Sur le seuil de sa porte, Lydia fond en larmes. Son robot vient de lui apprendre une terrible nouvelle. La centrale va bientôt être complètement inondée et des milliers de machines aussi. Comme elles sont indispensables, il faut les sauver. Elle reprend ses esprits et décide d’agir. Si ces automates ne peuvent pas se protéger seuls, c’est elle qui le fera. Des yeux interrogateurs la dévisagent à travers les maisons tandis qu’elle marche seule dehors. En effet, en ce temps de crise, le gouvernement a recommandé à tous les habitants de rester chez eux. La centrale a été construite pour se réparer de manière autonome.

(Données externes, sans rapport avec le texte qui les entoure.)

(** The newest number, when all valid ones are close together. *)
Lemma scan_newest lo l : forall acc, 0 < lo -> (fst acc = 0 \/ lo <= fst acc < lo + 2 ^ 31) ->
  (forall r, r ∈ l -> record_valid r = true -> lo <= rr_sequence r < lo + 2 ^ 31) ->
  let top := fst (foldl scan_step acc l) in
  fst acc <= top /\ (top = fst acc \/ exists r, r ∈ l /\ record_valid r = true /\ top = rr_sequence r) /\
  forall r, r ∈ l -> record_valid r = true -> rr_sequence r <= top.
Proof.
  induction l as [|r l IH]; intros [hi v] Hlo Hacc Hl; cbn [foldl].
  { cbn [fst] in *. split; [lia|]. split; [by left|]. intros r Hr. by apply elem_of_nil in Hr. }
  destruct (record_valid r) eqn:Er.
  - pose proof (Hl r ltac:(by left) Er) as Hr. set (acc' := scan_step (hi, v) r).
    assert (fst acc' = Z.max hi (rr_sequence r)) as Ha.
    { unfold acc', scan_step. rewrite Er. cbn [negb fst] in *. destruct (hi =? 0) eqn:E0; bool_prop; cbn [orb]; [lia|].
      rewrite newer_near by lia. case_if; blia. }
    cbn [fst] in Hacc. destruct (IH acc' Hlo) as (I1 & I2 & I3); [right; lia|intros; apply Hl; [by right|done]|].
    cbn [fst]. split; [lia|]. split.
    + destruct I2 as [I2|(q & Hq & Hv & I2)]; [|right; exists q; split; [by right|done]].
      destruct (Z.max_spec hi (rr_sequence r)) as [[_ Hm]|[_ Hm]]; [right; exists r; split; [by left|]; split; [done|congruence]|].
      left. congruence.
    + intros q Hq Hv. apply elem_of_cons in Hq as [->|Hq]; [lia|by apply I3].
  - assert (scan_step (hi, v) r = (hi, v)) as -> by (unfold scan_step; by rewrite Er).
    destruct (IH (hi, v) Hlo Hacc) as (I1 & I2 & I3); [intros; apply Hl; [by right|done]|].
    split; [done|]. split; [destruct I2 as [I2|(q & Hq & Hv & I2)]; [by left|right; exists q; split; [by right|done]]|].
    intros q Hq Hv. apply elem_of_cons in Hq as [->|Hq]; [congruence|by apply I3].
Qed.

Section Ring.
Context (h : list ls_blackbox_record_t) (b : ls_blackbox_retained_t).
Hypothesis Hring : ring h b.
Hypothesis Hsize : zlen h < 2 ^ 32 - 1.
(** At most one new window is opened in one period. *)
Lemma passed_period h m period a es : forall ds d0 t q, 0 <= d0 -> period <= 2 ^ 32 ->
  tables_ok t -> policy_at h t q -> rate_ok m period q -> in_order a d0 period es ds ->
  passed h es (fst (apply_all es t)) <= (m - rate_count q) + m.
Proof.
  induction es as [|e es IH]; intros ds d0 t q Hw Hp Ht Hq Hr Ho; [destruct Hr as (? & ? & ? & ?); cbn [apply_all passed fst]; lia|].
  destruct ds as [|d ds]; [done|]. destruct Ho as (He & Hd & Ho). cbn [apply_all].
  destruct (ls_policy_apply e t) as [[b e'] t'] eqn:Ea. destruct (apply_all es t') as [rs t2] eqn:Er. cbn [fst passed].
  apply (apply_policy h) with (q := q) in Ea as [Ht' Hq']; [|done..].
  destruct (limited h e); cbn [andb]; [|replace rs with (fst (apply_all es t')) by (by rewrite Er); rewrite Z.add_0_l; eapply (IH ds d); eauto; lia].
  destruct Hq' as [Hq' Hb]. destruct (rate_step_spec m period (e_timestamp_ms e) q Hr) as [Hr' Hst].
  set (q' := snd (rate_step (e_timestamp_ms e) (count_seen q))) in *. pose proof Hr as (_ & _ & _ & Hc).
  destruct (period <=? u32 _).
  - destruct Hst as (Hw' & Hc' & _). assert (passed h es rs <= m - rate_count q') as Hle.
    { replace rs with (fst (apply_all es t')) by (by rewrite Er). eapply (passed_window h m period a es ds d d); try done; [lia|congruence|].
      eapply in_order_wider; [|done]. lia. }
    destruct b; lia.
  - destruct Hst as [Hw' Hc']. assert (passed h es rs <= m - rate_count q' + m) as Hle.
    { replace rs with (fst (apply_all es t')) by (by rewrite Er). eapply (IH ds d); eauto; lia. }
    destruct (fst (rate_step _ _)), b; lia || by specialize (Hb eq_refl).
Qed.

(** The limit stays in force over any events. *)
Lemma apply_all_policy h m period es : forall t q, tables_ok t -> policy_at h t q -> rate_ok m period q ->
  exists q', tables_ok (snd (apply_all es t)) /\ policy_at h (snd (apply_all es t)) q' /\ rate_ok m period q'.
Proof.
  induction es as [|e es IH]; intros t q Ht Hq Hr; [by exists q|]. cbn [apply_all].
  destruct (ls_policy_apply e t) as [[b e'] t'] eqn:Ea. destruct (apply_all es t') as [rs t2] eqn:Er.
  apply (apply_policy h) with (q := q) in Ea as [Ht' Hq']; [|done..].
  assert (exists q', policy_at h t' q' /\ rate_ok m period q') as (q' & Hq1 & Hr1).
  { destruct (limited h e); [|by exists q]. destruct Hq' as [Hq' _]. eexists. split; [done|]. by apply rate_step_spec. }
  replace t2 with (snd (apply_all es t')) by (by rewrite Er). by apply (IH t' q').
Qed.

(** ** Configuration *)

(** Both setters change the record of the domain, which they create if needed. *)
Lemma configure_at g h t i t' : (forall q, domain_hash (g q) = domain_hash q) -> find_policy h true t = (Some i, t') ->
  dedup t' = dedup t /\ dedup_next t' = dedup_next t /\
  exists q, policy_at h (with_policies (alter g i (policies t')) t') (g q) /\ (policy_at h t q \/ q = fresh_policy h).
Proof.
  intros Hg H.
  assert (dedup t' = dedup t /\ dedup_next t' = dedup_next t /\ exists q,
    first_slot (fun q => domain_hash q =? h) (policies t') = Some i /\ policies t' !! i = Some q /\
    (policy_at h t q \/ q = fresh_policy h)) as (H1 & H2 & q & Hf & Hi & Hq).
  { unfold find_policy in H. destruct (first_slot _ (policies t)) as [j|] eqn:Ef.
    - injection H as <- <-. split; [done|]. split; [done|]. pose proof Ef as (q & Hq & _)%first_slot_Some.
      exists q. split_and!; try done. left. by exists j.
    - destruct (_ || _); [done|]. injection H as <- <-. split; [done|]. split; [done|]. exists (fresh_policy h).
      cbn [with_policies policies].
      assert ((policies t ++ [fresh_policy h]) !! length (policies t) = Some (fresh_policy h)) as Hl
        by (by rewrite lookup_app_r, Nat.sub_diag).
      split; [|split; [done|by right]]. eapply first_slot_here; [done|apply Z.eqb_refl|].
      intros j b Hj Hb. rewrite lookup_app_l in Hb by done. apply (first_slot_None _ _ Ef j b Hb). }
  split; [done|]. split; [done|]. exists q. split; [|done]. exists i.
  change (policies (with_policies (alter g i (policies t')) t')) with (alter g i (policies t')).
  rewrite first_slot_alter by (intros a; by rewrite Hg). by rewrite list_lookup_alter_eq, Hi.
Qed.

Lemma rate_limit_set_ok domain m period now t t' : ls_rate_limit_set (Some domain) m period now t = (LS_OK, t') ->
  0 <= m <= UINT16_MAX -> is_u32 period ->
  (tables_ok t -> tables_ok t') /\
  exists q, policy_at (ls_hash_string (Some domain)) t' q /\ rate_ok m period q /\ rate_count q = 0 /\ window_started_ms q = now.
Proof.
  unfold ls_rate_limit_set. cbn [is_set negb orb]. destruct (_ || _) eqn:Ez; [done|]. bool_prop.
  destruct (find_policy _ true t) as [[i|] t1] eqn:Ef; [|done]. intros [= <-] Hm Hp.
  apply (configure_at (set_rate m period now)) in Ef as (H1 & H2 & q & Hq & _); [|done].
  split; [unfold tables_ok; cbn [with_policies dedup dedup_next]; rewrite H1, H2; tauto|].
  eexists. split; [exact Hq|]. unfold rate_ok. cbn [set_rate rate_maximum rate_count rate_period_ms window_started_ms].
  rewrite u32_id by done. split_and!; (done || lia).
Qed.

(** ** Probabilities *)

(** The value of a [float] with a clear sign is [float_num bits / 2^150]. *)
Definition float_num (bits : Z) : Z :=
  let m := bits mod 2 ^ 31 in
  let e := m / 2 ^ 23 in
  let f := m mod 2 ^ 23 in
  if e =? 0 then 2 * f else (2 ^ 23 + f) * 2 ^ e.

(** A negative number, zero excepted. *)
Definition float_negative (bits : Z) : Prop := 2 ^ 31 <= bits /\ bits mod 2 ^ 31 <> 0.

(** The code's bound on the representation is the bound 1 on the value. *)
Lemma float_le_one bits : is_u32 bits -> bits mod 2 ^ 31 <= 0x3f800000 <-> float_num bits <= 2 ^ 150.
Proof.
  intros Hb. unfold float_num. set (m := bits mod 2 ^ 31). assert (0 <= m < 2 ^ 31) as Hm by (apply Z.mod_pos_bound; lia).
  pose proof (Z.div_mod m (2 ^ 23) ltac:(lia)) as Hdm. pose proof (Z.mod_pos_bound m (2 ^ 23) ltac:(lia)) as Hf.
  set (e := m / 2 ^ 23) in *. set (f := m mod 2 ^ 23) in *.
  destruct (e =? 0) eqn:E0; bool_prop; [lia|]. assert (1 <= e) as He by lia.
  destruct (Z.lt_trichotomy e 127) as [Hl|[He1|Hl]].
  - assert (2 ^ e <= 2 ^ 126) by (apply Z.pow_le_mono_r; lia). split; intros _; [nia|lia].
  - rewrite He1 in *. lia.
  - assert (2 ^ 128 <= 2 ^ e) by (apply Z.pow_le_mono_r; lia). split; intros H'; [lia|nia].
Qed.

(** Rounding of [10000 * mantissa / 2^s] to the nearest integer. *)
Lemma round_nearest mantissa s : 0 <= mantissa < 2 ^ 24 -> mantissa <= 2 ^ s -> 1 <= s ->
  let k := if 64 <=? s then 0 else (mantissa * 10000 + 2 ^ (s - 1)) / 2 ^ s in
  0 <= k <= 10000 /\ 2 * Z.abs (k * 2 ^ s - 10000 * mantissa) <= 2 ^ s.
Proof.
  intros Hm Hms Hs k. assert (2 ^ s = 2 * 2 ^ (s - 1)) as H2 by (rewrite <- Z.pow_succ_r by lia; f_equal; lia).
  unfold k. destruct (64 <=? s) eqn:E; bool_prop.
  - split; [lia|]. assert (2 ^ 63 <= 2 ^ (s - 1)) by (apply Z.pow_le_mono_r; lia). lia.
  - set (h := 2 ^ (s - 1)) in *. rewrite H2 in *.
    assert (0 < h) as Hh by (apply Z.pow_pos_nonneg; lia). set (n := mantissa * 10000 + h).
    pose proof (Z.div_mod n (2 * h) ltac:(lia)). pose proof (Z.mod_pos_bound n (2 * h) ltac:(lia)).
    set (d := n / (2 * h)) in *. unfold n in *. split; [nia|lia].
Qed.

Lemma shiftr31 bits : is_u32 bits -> (Z.shiftr bits 31 =? 0) = (bits <? 2 ^ 31).
Proof.
  intros Hb. unfold is_u32 in Hb. rewrite Z.shiftr_div_pow2 by lia. destruct (bits <? 2 ^ 31) eqn:E; bool_prop.
  - apply Z.eqb_eq, Z.div_small. lia.
  - apply Z.eqb_neq. intros H. apply Z.div_small_iff in H; lia.
Qed.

La pluie ruisselle sur son visage terni par le manque de soleil et sur ses cheveux d’un noir intense. Elle n’arrête pas de répéter que tout ce qui arrive est de ma faute et m’en veut énormément. Évidemment je ne lui réponds pas, car je suis consciente qu’elle a tout à fait raison. Elle comprendra peut-être un jour pourquoi je fais tout cela…
Lydia constate rapidement l’ampleur des dégâts dans la centrale. La moitié de l’entrepôt est remplie d’eau. Ce lieu n’a pas été fréquenté depuis des années, puisque les robots s’occupent eux-mêmes de leur propre entretien. Elle examine la situation et réfléchit à comment elle pourrait sortir de cette impasse. Il est hors de question pour elle de se passer des appareils électroniques, sa survie en dépend. Elle se sent tout à coup complètement impuissante et se demande même ce qui lui a pris de ne pas écouter les recommandations des experts.
Le lendemain matin, la situation ne s’est pas améliorée. Installée dans son lit, elle attend patiemment que son fidèle robot lui prépare son petit déjeuner et l’apporte dans sa chambre comme tous les matins. Il est bientôt 10 heures, néanmoins il n’arrive toujours pas. Inquiète, elle se lève et appuie comme à son habitude sur le bouton actionnant un mécanisme de transport. Soudain, elle se rend compte qu’il ne fonctionne plus. Jusqu’à cet instant, elle pensait qu’il n’y avait rien de plus fiable que ces objets métalliques. Nerveusement, elle commence à actionner tous les boutons à sa portée, en vain. C’est vraiment la goutte de trop, c’est précisément le cas de le dire ! L’eau a maintenant détruit le système de tous les engins électroniques. En effet, une grande partie des données qui permettait le bon fonctionnement des appareils connectés a été noyée cette nuit-là.
La veille, Lydia s’était résignée à rester tranquillement chez elle, mais la situation devenait insoutenable. Son monde s’écroulait : elle avait bâti tant d’espoir en toute cette technologie; actuellement elle savait qu’elle ne pouvait plus compter sur celle-ci aussi aveuglément. Elle-même n’était plus capable de ne rien faire seule, la plus petite tâche lui demandant l’assistance d’un quelconque dispositif automatisé. Désespérée, elle essaye de se remémorer la vie d’autrefois. Dans une vieille boîte, elle retrouve des photos de son enfance par centaines. Une antiquité, plus personne n’en imprime à notre époque, se dit-elle. À la vue des clichés, son visage apparait tantôt souriant, puis triste et mélancolique. Elle a oublié la sensation que procurent de vraies émotions.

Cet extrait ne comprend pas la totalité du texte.